Records supplied -
(** A number input takes a text that is empty or starts with a number. *)
Definition acceptsNumber (x : jsstr) : bool := negb (truthy x) || negb (parsesToNaN x).

Definition typeInDialog (i : DialogInput) (d : Dialog) : option Dialog :=
  match d, i with
  | SimpleGroupDialog ty None _ v, InFirst x => Some (SimpleGroupDialog ty None x v)
  | SimpleGroupDialog ty e n v, InSecond x => Some (SimpleGroupDialog ty e n (if acceptsNumber x then x else v))
  | AutoGroupDialog _, InFirst x => Some (AutoGroupDialog x)
  | UserGroupDialog _, InFirst x => Some (UserGroupDialog x)
  | GroupOverrideDialog u None _ r, InFirst x => Some (GroupOverrideDialog u None x r)
  | GroupOverrideDialog u e g r, InSecond x => Some (GroupOverrideDialog u e g (if acceptsNumber x then x else r))
  | _, _ => None
  end.

Definition saveDialog (d : Dialog) (s : GroupPage) : option GroupPage :=
  match d with
  | NoDialog => None
  | SimpleGroupDialog type editData name value => handleSimpleSave type editData name value s
  | AutoGroupDialog x => handleAutoGroupSave x s
  | UserGroupDialog x => handleUserGroupSave x s
  | GroupOverrideDialog userGroup editData targetGroup ratio => handleOverrideSave userGroup editData targetGroup ratio s
  end.

Definition writeField (f : GroupField) (x : option jsstr) (s : GroupPage) : option GroupPage :=
  x ← x; Some (handleFieldChange f x s).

Aim of the task - Repeat the data in its entirety, character for character.

Answer area -
(** A number input takes a text that is empty or starts with a number. *)
Definition acceptsNumber (x : jsstr) : bool := negb (truthy x) || negb (parsesToNaN x).

Definition typeInDialog (i : DialogInput) (d : Dialog) : option Dialog :=
  match d, i with
  | SimpleGroupDialog ty None _ v, InFirst x => Some (SimpleGroupDialog ty None x v)
  | SimpleGroupDialog ty e n v, InSecond x => Some (SimpleGroupDialog ty e n (if acceptsNumber x then x else v))
  | AutoGroupDialog _, InFirst x => Some (AutoGroupDialog x)
  | UserGroupDialog _, InFirst x => Some (UserGroupDialog x)
  | GroupOverrideDialog u None _ r, InFirst x => Some (GroupOverrideDialog u None x r)
  | GroupOverrideDialog u e g r, InSecond x => Some (GroupOverrideDialog u e g (if acceptsNumber x then x else r))
  | _, _ => None
  end.

Definition saveDialog (d : Dialog) (s : GroupPage) : option GroupPage :=
  match d with
  | NoDialog => None
  | SimpleGroupDialog type editData name value => handleSimpleSave type editData name value s
  | AutoGroupDialog x => handleAutoGroupSave x s
  | UserGroupDialog x => handleUserGroupSave x s
  | GroupOverrideDialog userGroup editData targetGroup ratio => handleOverrideSave userGroup editData targetGroup ratio s
  end.

Definition writeField (f : GroupField) (x : option jsstr) (s : GroupPage) : option GroupPage :=
  x ← x; Some (handleFieldChange f x s).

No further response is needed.